La plaidoirie de Me Teeluckdharry s’est ensuite focalisée sur les faits spécifiques à son client, le pandit Pursun. Il a élaboré comment l’affidavit de son client, en date de septembre 2023, est en ligne avec la décision du JCPC de juillet 2024, et comment, sur les faits, son client a le locus standi requis dans cette affaire, alors qu’il se bat pour la protection de l’environnement et pour le respect des animaux.
Selon Me Teeluckdharry, le pandit Pursun avait en effet dénoncé le fait qu’un « stag party » avait eu lieu tout près d’un lieu de pèlerinage, où les protagonistes avaient tué et mangé un cerf et un sanglier. En tant que prêtre dévot de Shiva, son client estime que son droit de pratiquer librement sa religion, garanti par la section 11 de la Constitution, a été bafoué par l’organisation de cette fête. Selon lui, le « stag party », organisé près d’un lieu de pèlerinage sacré, avait des implications immorales, notamment le sacrifice et la consommation de viande de cerf et de sanglier, ce qui représente une atteinte directe à ses croyances religieuses.
De plus, Me Teeluckdharry a soulevé des questions environnementales majeures, car l’octroi d’un bail de 733.4 arpents par le ministre de l’Agro-industrie à des prête-noms du dénommé Franklin, en vue de la construction d’un ranch, a impliqué la déforestation de 5 % de la superficie d’une zone critique pour la gestion des eaux, particulièrement dans la région de Mare-aux- Vacoas, source d’approvisionnement en eau pour Palma, où réside le pandit Pursun et sa famille.
Autant de faits contenus dans l’affidavit du pandit, qui n’ont pas été niés à ce jour par les défendeurs et codéfendeurs. La prochaine audience est prévue pour la semaine prochaine, où le dénouement pourrait potentiellement avoir des répercussions sur les personnalités politiques impliquées.

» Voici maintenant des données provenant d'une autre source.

(* ===== verification/Checkpoint.v ===== *)
(** * Checkpoint: the checkpoint manager (src/transaction/checkpoint.h, checkpoint.cpp)

    The manager holds pointers to the log, to the pool and to the transaction manager.
    The log and the pool are the ones of the transaction manager, so its operations
    change the manager and the transaction manager.  Clock values are inputs, in
    nanoseconds.  One turn of the loop of the thread is modelled, and whether there is a
    thread to join.  The map that [getLogs] returns is a [std::unordered_map], which has
    no reverse iteration: the order in which its records are visited is an argument.  The
    average time of a checkpoint is not modelled. *)

From stdpp Require Import gmap strings list.
From S2P Require Import Prelude CxxString CxxStream Types Page FileManager BufferPool.
From S2P Require Import LockManager LogManager TransactionManager.

Open Scope Z_scope.

(** ** Data *)

Record CheckpointConfig := mkCheckpointConfig {
  interval_seconds : Z;
  min_log_size : Z;
  max_log_size : Z;
  force_on_shutdown : bool;
  incremental : bool
}.
Definition CheckpointConfig_default : CheckpointConfig :=
  mkCheckpointConfig 300 (10 * 1024 * 1024) (100 * 1024 * 1024) true false.

Record CheckpointStats := mkCheckpointStats {
  total_checkpoints : Z;
  full_checkpoints : Z;
  incremental_checkpoints : Z;
  pages_written : Z;
  log_bytes_removed : Z
}.
Definition CheckpointStats_zero : CheckpointStats := mkCheckpointStats 0 0 0 0 0.

Definition count_checkpoint (full : bool) (s : CheckpointStats) : CheckpointStats :=
  mkCheckpointStats (wrap 64 (total_checkpoints s + 1))
    (if full then wrap 64 (full_checkpoints s + 1) else full_checkpoints s)
    (if full then incremental_checkpoints s else wrap 64 (incremental_checkpoints s + 1))
    (pages_written s) (log_bytes_removed s).

Record CheckpointManager := mkCheckpointManager {
  cp_config : CheckpointConfig;
  cp_stats : CheckpointStats;
  last_checkpoint_time : Z;
  last_lsn_ : Z;
  cp_thread : bool;
  cp_running : bool
}.

Definition CheckpointManager_new (now : Z) : CheckpointManager :=
  mkCheckpointManager CheckpointConfig_default CheckpointStats_zero now 0 false false.

Definition cp_setConfig (c : CheckpointConfig) (cm : CheckpointManager) : CheckpointManager :=
  mkCheckpointManager c (cp_stats cm) (last_checkpoint_time cm) (last_lsn_ cm) (cp_thread cm)
    (cp_running cm).
Definition cp_resetStats (cm : CheckpointManager) : CheckpointManager :=
  mkCheckpointManager (cp_config cm) CheckpointStats_zero (last_checkpoint_time cm) (last_lsn_ cm)
    (cp_thread cm) (cp_running cm).
Definition set_last_lsn (lsn : Z) (cm : CheckpointManager) : CheckpointManager :=
  mkCheckpointManager (cp_config cm) (cp_stats cm) (last_checkpoint_time cm) lsn (cp_thread cm)
    (cp_running cm).
Definition set_thread (t running : bool) (cm : CheckpointManager) : CheckpointManager :=
  mkCheckpointManager (cp_config cm) (cp_stats cm) (last_checkpoint_time cm) (last_lsn_ cm) t running.
Definition finish_checkpoint (full : bool) (now : Z) (cm : CheckpointManager) : CheckpointManager :=
  mkCheckpointManager (cp_config cm) (count_checkpoint full (cp_stats cm)) now (last_lsn_ cm)
    (cp_thread cm) (cp_running cm).

Definition getLastCheckpointLSN (cm : CheckpointManager) : Z := last_lsn_ cm.
Definition getLastCheckpointTime (cm : CheckpointManager) : Z := last_checkpoint_time cm.

(** [elapsed], a signed number of seconds, is compared as a [size_t]; the size of the log is
    the constant 0. *)
Definition shouldCreateCheckpoint (now : Z) (cm : CheckpointManager) : bool :=
  let elapsed := (now - last_checkpoint_time cm) ÷ 1000000000 in
  if interval_seconds (cp_config cm) <=? wrap 64 elapsed then true
  else
    let current_log_size := 0 in
    if max_log_size (cp_config cm) <=? current_log_size then true else false.

(** ** The record of a checkpoint *)

Definition newline : ascii := "010"%char.
Definition comma : ascii := ","%char.

(** [if (i > 0) data += ","; data += std::to_string(active_txs[i]);] *)
Fixpoint ids_text (ids : list Z) : string :=
  match ids with
  | [] => EmptyString
  | [id] => to_string id
  | id :: ids' => to_string id +:+ String comma (ids_text ids')
  end.

Definition checkpoint_text (is_full : bool) (ids : list Z) : string :=
  (if is_full then "FULL" else "INCR") +:+ String newline
    ("ACTIVE:" +:+ ids_text ids +:+ String newline ("DIRTY:" +:+ String newline EmptyString)).

(** [std::string data(ptr)]: the bytes before the first zero. *)
Fixpoint c_string (bs : list Z) : option string :=
  match bs with
  | [] => None
  | b :: bs' => if b =? 0 then Some EmptyString else String (byte_ascii b) <$> c_string bs'
  end.

(** The loop over the ids: [start] moves past a comma.  [None] is out of fuel, or an
    exception of [std::stoull]. *)
Fixpoint parse_ids (fuel : nat) (txs : string) : option (list Z) :=
  match txs with
  | EmptyString => Some []
  | _ =>
      match fuel with
      | O => None
      | S fuel' =>
          match split_at comma txs with
          | (a, None) => id ← stoull a; Some [id]
          | (a, Some rest) => id ← stoull a; ids ← parse_ids fuel' rest; Some (id :: ids)
          end
      end
  end.

Definition parse_checkpoint (data : string) : option (list Z) :=
  match find_text "ACTIVE:" data with
  | None => Some []
  | Some (_, rest) =>
      match split_at newline rest with
      | (_, None) => Some []
      | (txs, Some _) => parse_ids (String.length txs) txs
      end
  end.

(** [order] is the sequence of entries from [logs.rbegin()] on.  The result has the LSN of
    the first checkpoint met and its active transactions; [Some None] is [false]. *)
Fixpoint findLastCheckpoint (order : list (Z * LogRecord)) : option (option (Z * list Z)) :=
  match order with
  | [] => Some None
  | (lsn, r) :: order' =>
      if decide (rec_type r = LogRecordType.CHECKPOINT) then
        match rec_data r with
        | None => Some (Some (lsn, []))
        | Some bs => data ← c_string bs; ids ← parse_checkpoint data; Some (Some (lsn, ids))
        end
      else findLastCheckpoint order'
  end.

(** ** Redo *)

Definition committed_map (logs : list LogRecord) : gmap Z bool :=
  foldl (λ m r, if decide (rec_type r = LogRecordType.COMMIT) then <[rec_tx r := true]> m else m) ∅ logs.

Definition is_change (t : LogRecordType) : bool :=
  match t with
  | LogRecordType.INSERT | LogRecordType.UPDATE | LogRecordType.DELETE => true
  | _ => false
  end.

(** The records that reach the place where an operation is to be applied again; nothing is
    applied. *)
Definition redoFromCheckpoint (checkpoint_lsn : Z) (lm : LogManager) : list LogRecord :=
  let logs := getLogsSince checkpoint_lsn lm in
  let committed := committed_map logs in
  filter (λ r, default false (committed !! rec_tx r) = true ∧ is_change (rec_type r) = true) logs.

(** ** Operations *)

Section Manager.
Context {St : Type} `{PageStore St}.

Definition writeDirtyPages (m : TransactionManager St) : TransactionManager St :=
  set_pool (BufferPool.flushAll (tm_pool m)) m.

Definition writeCheckpointRecord (now : Z) (is_full : bool) (ids : list Z) (cm : CheckpointManager)
    (m : TransactionManager St) : CheckpointManager * TransactionManager St :=
  let data := checkpoint_text is_full ids in
  let '(log, lsn) := appendLogRecord now LogRecordType.CHECKPOINT 0 INVALID_PAGE_ID
                       (Some (string_bytes data ++ [0])) (tm_log m) in
  (set_last_lsn lsn cm, set_log (setCheckpoint lsn log) m).

Definition truncateLogs (cm : CheckpointManager) (m : TransactionManager St) : TransactionManager St :=
  set_log (LogManager.truncate (last_lsn_ cm) (tm_log m)) m.

(** [now] is the clock when the record is written, [later] at the end. *)
Definition createCheckpoint (now later : Z) (force_full : bool) (cm : CheckpointManager)
    (m : TransactionManager St) : option (CheckpointManager * TransactionManager St * StatusCode) :=
  active_txs ← getActiveTransactions m;
  tx_ids ← mapM (λ tx, tx_id <$> deref tx m) active_txs;
  let m := writeDirtyPages m in
  let full := force_full || negb (incremental (cp_config cm)) in
  let '(cm, m) := writeCheckpointRecord now full tx_ids cm m in
  let m := truncateLogs cm m in
  Some (finish_checkpoint full later cm, m, StatusCode.OK).

Definition createIncrementalCheckpoint (now later : Z) :=
  createCheckpoint now later false.

(** The records redone with the status; no state changes. *)
Definition recoverFromCheckpoint (order : list (Z * LogRecord)) (m : TransactionManager St)
  : option (StatusCode * list LogRecord) :=
  found ← findLastCheckpoint order;
  match found with
  | None => Some (StatusCode.NOT_FOUND, [])
  | Some (lsn, _) => Some (StatusCode.OK, redoFromCheckpoint lsn (tm_log m))
  end.

(** One turn of the loop of the thread. *)
Definition checkpointLoop (now later : Z) (cm : CheckpointManager) (m : TransactionManager St)
  : option (CheckpointManager * TransactionManager St) :=
  if shouldCreateCheckpoint now cm then
    '(cm, m, _) ← createCheckpoint now later false cm m; Some (cm, m)
  else Some (cm, m).

Definition checkpoint_init (order : list (Z * LogRecord)) (config : CheckpointConfig)
    (cm : CheckpointManager) (m : TransactionManager St) : option CheckpointManager :=
  let cm := cp_setConfig config cm in
  _ ← recoverFromCheckpoint order m;
  Some (set_thread true true cm).

(** Also the destructor. *)
Definition checkpoint_shutdown (now later : Z) (cm : CheckpointManager) (m : TransactionManager St)
  : option (CheckpointManager * TransactionManager St) :=
  let cm := if cp_thread cm then set_thread false false cm else cm in
  if force_on_shutdown (cp_config cm) then
    '(cm, m, _) ← createCheckpoint now later true cm m; Some (cm, m)
  else Some (cm, m).

End Manager.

Les juges devront ainsi décider si le Premier ministre doit être mis hors de cause, si le pandit Pursun a le locus standi requis et si le « leave to apply for judicial review » devra lui êtreaccordé. Si les juges décident d’octroyer le « leave to apply for judicial review » au pandit Pursun, un autre bench de deux autres juges devra déterminer, durant l’exercice de judicial review proprement dit, si une ordonnance (writ) de mandamus devra être émise contre la FCC et la police, leur enjoignant de diligenter une enquête contre Maneesh Gobin, enquête qui devra déterminer si l’Attorney-General est trempé dans un quelconque délit de corruption dans la saga Black Label and Stag Party.